Expanding the current hospital campus in Lewes won out over several other options. Building a new facility was one. Another was beginning with a smaller hospital and expanding from there. Both were shelved in part due in part to excessive cost.

“We have looked at different options. We looked at building a brand new hospital. Out on Rt. 24; we have 20 acres,” Mr. Fried said. “But the cost of doing so would be about $150 million more than what it would cost to do what we are going to do on the main campus; and that is a lot of money.”

‘And even if somebody wrote us a check for $350 million I am not sure we’d want to invest $350 million in in-patient facilities when a lot more care is going to be delivered outside the hospital,” said Mr. Fried. “We really tried to look at the most efficient way to expand on the in-patient side but also make sure we are continuing to do the kinds of things that we are doing to push more people and more procedures and care out to the out-patient side. When we looked at all of the possibilities, expanding the Lewes campus really makes the most sense. That will allow us to continue to grow in your community. So our final option is to expand.”

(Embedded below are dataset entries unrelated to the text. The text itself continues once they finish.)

Lemma sorted_Permutation l : sorted key l ≡ₚ l.
Proof.
  induction l as [|x l IH]; simpl; [done|].
  rewrite insert_by_Permutation. by f_equiv.
Qed.

Lemma insert_by_sorted x l :
  StronglySorted (key_le key) l -> StronglySorted (key_le key) (insert_by key x l).
Proof.
  induction 1 as [|y l Hl IH Hy]; simpl.
  - repeat constructor.
  - destruct (tuple_ltb (key y) (key x)) eqn:E.
    + constructor; [exact IH|].
      rewrite insert_by_Permutation. constructor; [|exact Hy].
      apply tuple_ltb_lt in E. unfold key_le, tuple_le. lia.
    + apply tuple_ltb_le in E.
      constructor; [by constructor|].
      constructor; [exact E|].
      eapply Forall_impl; [exact Hy|].
      intros z Hz. eapply tuple_le_trans; [exact E|exact Hz].
Qed.

Lemma sorted_sorted l : StronglySorted (key_le key) (sorted key l).
Proof.
  induction l as [|x l IH]; simpl; [constructor|].
  by apply insert_by_sorted.
Qed.

Lemma insert_by_filter k x l :
  filter (fun y => key y = k) (insert_by key x l)
  = filter (fun y => key y = k) (x :: l).
Proof.
  induction l as [|y l IH]; simpl; [done|].
  destruct (tuple_ltb (key y) (key x)) eqn:E; [|done].
  apply tuple_ltb_ne in E.
  rewrite (filter_cons _ y), IH, !filter_cons.
  repeat case_decide; congruence.
Qed.

(** [sorted] is stable: the elements of any one key keep their order. *)
Lemma sorted_stable k l :
  filter (fun y => key y = k) (sorted key l) = filter (fun y => key y = k) l.
Proof.
  induction l as [|x l IH]; simpl; [done|].
  rewrite insert_by_filter, !filter_cons, IH. done.
Qed.

(** Sorting by key in a stable way has one result only, so [sorted] stands
    for any stable sort. *)
Lemma stable_sort_unique l1 l2 :
  StronglySorted (key_le key) l1 ->
  StronglySorted (key_le key) l2 ->
  (forall k, filter (fun y => key y = k) l1 = filter (fun y => key y = k) l2) ->
  l1 = l2.
Proof.
  intros H1. revert l2.
  induction H1 as [|x l1 Hl1 IH Hx]; intros l2 H2 Hf.
  - destruct l2 as [|y l2]; [done|].
    specialize (Hf (key y)). rewrite filter_cons_True in Hf by done.
    discriminate.
  - destruct H2 as [|y l2 Hl2 Hy].
    { specialize (Hf (key x)). rewrite filter_cons_True in Hf by done.
      discriminate. }
    assert (Hxy : key x = key y).
    { assert (x ∈ y :: l2) as Hin.
      { eapply (list_elem_of_filter (fun z => key z = key x)).
        rewrite <- Hf, filter_cons_True by done. left. }
      assert (y ∈ x :: l1) as Hin'.
      { eapply (list_elem_of_filter (fun z => key z = key y)).
        rewrite Hf, filter_cons_True by done. left. }
      assert (tuple_le (key y) (key x)) as Hle.
      { apply elem_of_cons in Hin as [->|Hin]; [apply tuple_le_refl|].
        by apply (proj1 (Forall_forall _ _) Hy). }
      assert (tuple_le (key x) (key y)) as Hle'.
      { apply elem_of_cons in Hin' as [->|Hin']; [apply tuple_le_refl|].
        by apply (proj1 (Forall_forall _ _) Hx). }
      unfold tuple_le in *. destruct (key x), (key y). simpl in *.
      f_equal; lia. }
    pose proof (Hf (key x)) as Hk.
    rewrite !filter_cons_True in Hk by done. injection Hk as <- Hk.
    f_equal. apply IH; [done|]. intros k.
    destruct (decide (key x = k)) as [<-|Hne]; [done|].
    specialize (Hf k). by rewrite !filter_cons_False in Hf.
Qed.

(** A list that is already in order is left as it is. *)
Lemma sorted_id l : StronglySorted (key_le key) l -> sorted key l = l.
Proof.
  induction 1 as [|x l Hl IH Hx]; simpl; [done|].
  rewrite IH. destruct Hx as [|y l' Hy _]; simpl; [done|].
  apply tuple_ltb_le in Hy. by rewrite Hy.
Qed.
End builtins.

(** ** The backtracking matcher *)

Lemma match_here_literal ic c items s :
  re.match_here ic (re.Literal c :: items) s
  = match s with
    | x :: s' =>
        if re.char_eqb ic c x then S <$> re.match_here ic items s' else None
    | [] => None
    end.
Proof. reflexivity. Qed.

The project includes a five-story patient tower and a clinical building/surgery pavilion. It will create 84 additional private rooms, upping the hospital’s total bed count to 231. Of that, there would be 197 potential private rooms.

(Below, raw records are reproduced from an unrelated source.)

(** Counterexample to C2 as stated.  First, [top_k = 0] on an index built
    over one chunk: the backend is asked for zero neighbours, refuses, and
    [search] raises instead of returning candidates.  Second, [top_k = 1] on
    a store built over one chunk whose index was then replaced, by a
    [load_index] that failed on the metadata file, with an index over two
    texts: queried with the second text itself, the best candidate is the
    second row, labelled past the chunk list; both loops skip it, and
    [search] returns the empty list although the index is built.  Third,
    the same for any collaborators: whenever the single candidate of the
    backend is labelled past the chunk list, [search] returns the empty
    list. *)
Lemma search_on_built_index_yields_nothing :
  (exists fs self,
     VectorStore.build_index (Demo.empty_fs true) VectorStore.init [Demo.chunk_a]
     = Some (fs, self) /\
     VectorStore.index self <> None /\
     VectorStore.chunks self = [Demo.chunk_a] /\
     VectorStore.search_results (Demo.config true 300 50 true 300) self "robot" (Some 0)
     = None) /\
  (exists fs self self',
     VectorStore.build_index (Demo.empty_fs true) VectorStore.init [Demo.chunk_a]
     = Some (fs, self) /\
     VectorStore.load_index
       (@Build_FileSystem (Demo.collaborators true) NoDataFile
          (Stored Demo.index_ab) Unreadable) self
     = (false, self') /\
     VectorStore.index self' = Some Demo.index_ab /\
     VectorStore.chunks self' = [Demo.chunk_a] /\
     VectorStore.search_results (Demo.config true 300 50 true 300) self'
       (content Demo.chunk_b) (Some 1)
     = Some []) /\
  (forall (C : Collaborators) (config : @Config.t C) (self : @VectorStore.t C)
          (ix : IndexFlatIP (@Score C)) (query : string) (score : @Score C)
          (label : Z),
     VectorStore.index self = Some ix ->
     index_search ix (hd [] (map normalize_L2 (encode [query])))
       (Z.min (1 * 3) (Py.len (VectorStore.chunks self)))
     = Some [(score, label)] ->
     Py.len (VectorStore.chunks self) <= label ->
     VectorStore.search_results config self query (Some 1) = Some []).
Proof.
  split; [| split].
  - eexists. eexists. split; [reflexivity |].
    split; [discriminate |]. split; reflexivity.
  - eexists. eexists. eexists. split; [reflexivity |]. split; [reflexivity |].
    split; [reflexivity |]. split; reflexivity.
  - intros C config self ix query score label Hix Hanswer Hpast.
    unfold VectorStore.search_results. rewrite Hix, Hanswer.
    cbn [Py.bind VectorStore.threshold_loop VectorStore.fallback_loop].
    destruct (Z.ltb_spec label (Py.len (VectorStore.chunks self))) as [Hin | _];
      [lia |].
    cbn [andb Py.bind]. reflexivity.
Qed.

(** * Further properties of the sources *)

(** ** [chunk_documents] as a whole *)

Section ChunkDocuments.
Context `{Collab : Collaborators}.
Variable config : Config.t.

Lemma chunk_documents_loop_acc (documents : list Document) (chunks : list Chunk) :
  SmartChunker.chunk_documents_loop config documents chunks
  = (rest <- SmartChunker.chunk_documents_loop config documents [] ;;
     Some (chunks ++ rest)).
Proof.
  revert chunks. induction documents as [| doc rest IH]; intros chunks; simpl.
  - rewrite app_nil_r. reflexivity.
  - destruct (SmartChunker._chunk_document config doc) as [doc_chunks |]; simpl;
      [| reflexivity].
    rewrite (IH (chunks ++ doc_chunks)), (IH doc_chunks).
    destruct (SmartChunker.chunk_documents_loop config rest []) as [r |]; simpl;
      [| reflexivity].
    rewrite app_assoc. reflexivity.
Qed.

Lemma chunk_documents_cons (doc : Document) (rest : list Document) :
  SmartChunker.chunk_documents config (doc :: rest)
  = (doc_chunks <- SmartChunker._chunk_document config doc ;;
     others <- SmartChunker.chunk_documents config rest ;;
     Some (doc_chunks ++ others)).
Proof.
  unfold SmartChunker.chunk_documents. simpl.
  destruct (SmartChunker._chunk_document config doc) as [doc_chunks |]; simpl;
    [| reflexivity].
  apply chunk_documents_loop_acc.
Qed.

(** X1.  Chunking a corpus given in two parts: the chunks of the whole are
    the chunks of the first part followed by the chunks of the second, and
    the whole raises exactly when a part does. *)
Theorem chunk_documents_app (first second : list Document) :
  SmartChunker.chunk_documents config (first ++ second)
  = (a <- SmartChunker.chunk_documents config first ;;
     b <- SmartChunker.chunk_documents config second ;;
     Some (a ++ b)).
Proof.
  induction first as [| doc rest IH].
  - simpl. destruct (SmartChunker.chunk_documents config second); reflexivity.
  - change ((doc :: rest) ++ second) with (doc :: (rest ++ second)).
    rewrite !chunk_documents_cons, IH.
    destruct (SmartChunker._chunk_document config doc) as [dc |]; simpl;
      [| reflexivity].
    destruct (SmartChunker.chunk_documents config rest) as [a |]; simpl;
      [| reflexivity].
    destruct (SmartChunker.chunk_documents config second) as [b |]; simpl;
      [| reflexivity].
    rewrite app_assoc. reflexivity.
Qed.

(** X2.  A corpus in which no document has more than [CHUNK_SIZE] words is
    chunked into one chunk per document, in order: the whole content,
    unchanged, under the id [title_0], whatever the strategy and the
    overlap. *)
Theorem short_documents_one_chunk_each (documents : list Document) :
  Forall (fun d => Py.len (Py.split (doc_content d)) <= Config.CHUNK_SIZE config)
    documents ->
  SmartChunker.chunk_documents config documents
  = Some (map (fun d => {| content := doc_content d;
                           metadata := doc_metadata d;
                           chunk_id := (md_title (doc_metadata d) ++ "_0")%string |})
            documents).
Proof.
  induction 1 as [| doc rest Hshort _ IH]; [reflexivity |].
  rewrite chunk_documents_cons, IH.
  unfold SmartChunker._chunk_document.
  destruct (Z.leb_spec (Py.len (Py.split (doc_content doc)))
              (Config.CHUNK_SIZE config)) as [_ | H]; [| lia].
  reflexivity.
Qed.

Lemma fixed_size_loop_made (words : list string) (document : Document)
    (starts : list Z) (chunks result : list Chunk) :
  SmartChunker.fixed_size_loop config words document starts chunks = Some result ->
  exists added : list Chunk,
    result = chunks ++ added /\
    Forall (fun c => metadata c = doc_metadata document) added.
Proof.
  revert chunks. induction starts as [| i rest IH]; intros chunks; simpl.
  - intros [= <-]. exists []. rewrite app_nil_r. split; [reflexivity | constructor].
  - destruct (Py.floordiv i (Config.CHUNK_SIZE config)) as [n |]; simpl;
      [| discriminate].
    destruct (i + Config.CHUNK_SIZE config >=? Py.len words).
    + intros [= <-]. eexists. split; [reflexivity |].
      constructor; [reflexivity | constructor].
    + intros Hrun. apply IH in Hrun. destruct Hrun as (added & -> & Hall).
      eexists. split; [rewrite <- app_assoc; reflexivity |].
      constructor; [reflexivity | exact Hall].
Qed.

Demolition of the former convalescence center will pave the way for 135 additional parking spaces.

Next to traffic in Lewes the “next complaint I get is parking,” Mr. Schaffner said.

Expansion around the existing Shaw Building with a clinical procedural area will increase operating rooms, interventional cardiology space and some out-patient procedural areas, Mr. Schaffner said. There will also be shell space for room to grow.

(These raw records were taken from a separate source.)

(** * Tongits rules engine: a shallow embedding of [server.mjs] and its card
    utilities, with the properties of the specification stated over it.

    Conventions of the embedding.
    - A JavaScript array is a [list] in the same order: index 0 is the head,
      [push] appends at the end and [pop] removes the last element.
    - A slot that may hold [undefined] (the result of [hand[i]], of [pop] on an
      empty array, an element of the discard pile) is an [option].
    - A card is an object; [===] and [indexOf] on cards compare references.
      The field [uid] is that reference: [createDeck] allocates 52 objects,
      numbered in creation order.
    - [Math.random] is an oracle [rand : nat -> nat]; the draw made at loop
      index [i] yields [rand i mod (i + 1)], any value of [0..i].
    - Indices sent by a client are integers ([Z]): [hand[i]] is [undefined]
      for a negative or too large [i], and [splice] counts a negative start
      from the end, as in JavaScript.
    - A [player-action] message is an [Action]: its type with the fields that
      the handler of that type reads. A message that lacks one of them (a meld
      without [cardIndices], a sapaw without [target]) is outside the
      embedding.
    - A name that server.mjs uses and does not bind is a [ReferenceError] at
      the use, as in a module. *)

From Stdlib Require Import ZArith Lia String.
From stdpp Require Import base tactics option list strings sorting.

A historic portion of the current campus will be showcased; Beebe this year is celebrating its 100th year of service.

“Again, we think (it is) a very attractive option. It both honors the history of Lewes as well as being able to demonstrate I think the very modern healthcare system that we have become,” said Mr. Schaffner.

Beebe has been before the city’s building and zoning boards for exception waivers.

“We’re really not going to increase our height any more than our existing Lynch/ Rollins complex,” said Mr. Schaffner.

If everything goes well in terms of fundraising, planning and the need to issue some debt to support this project “we hope to be able to put a shovel into the ground somewhere around the first of January,” Mr. Fried said.

County councilwoman Joan Deaver, R-Lewes, was hoping for a new facility on Rt. 24.

“I understand. It’s wonderful to do this in-town,” said Ms. Deaver. “There is nothing like the Shaw Building. There is so much history there. Of course I am out there by (Rt.) 24. I want it out there. But if it is going to cost that much more I certainly can understand your decision.”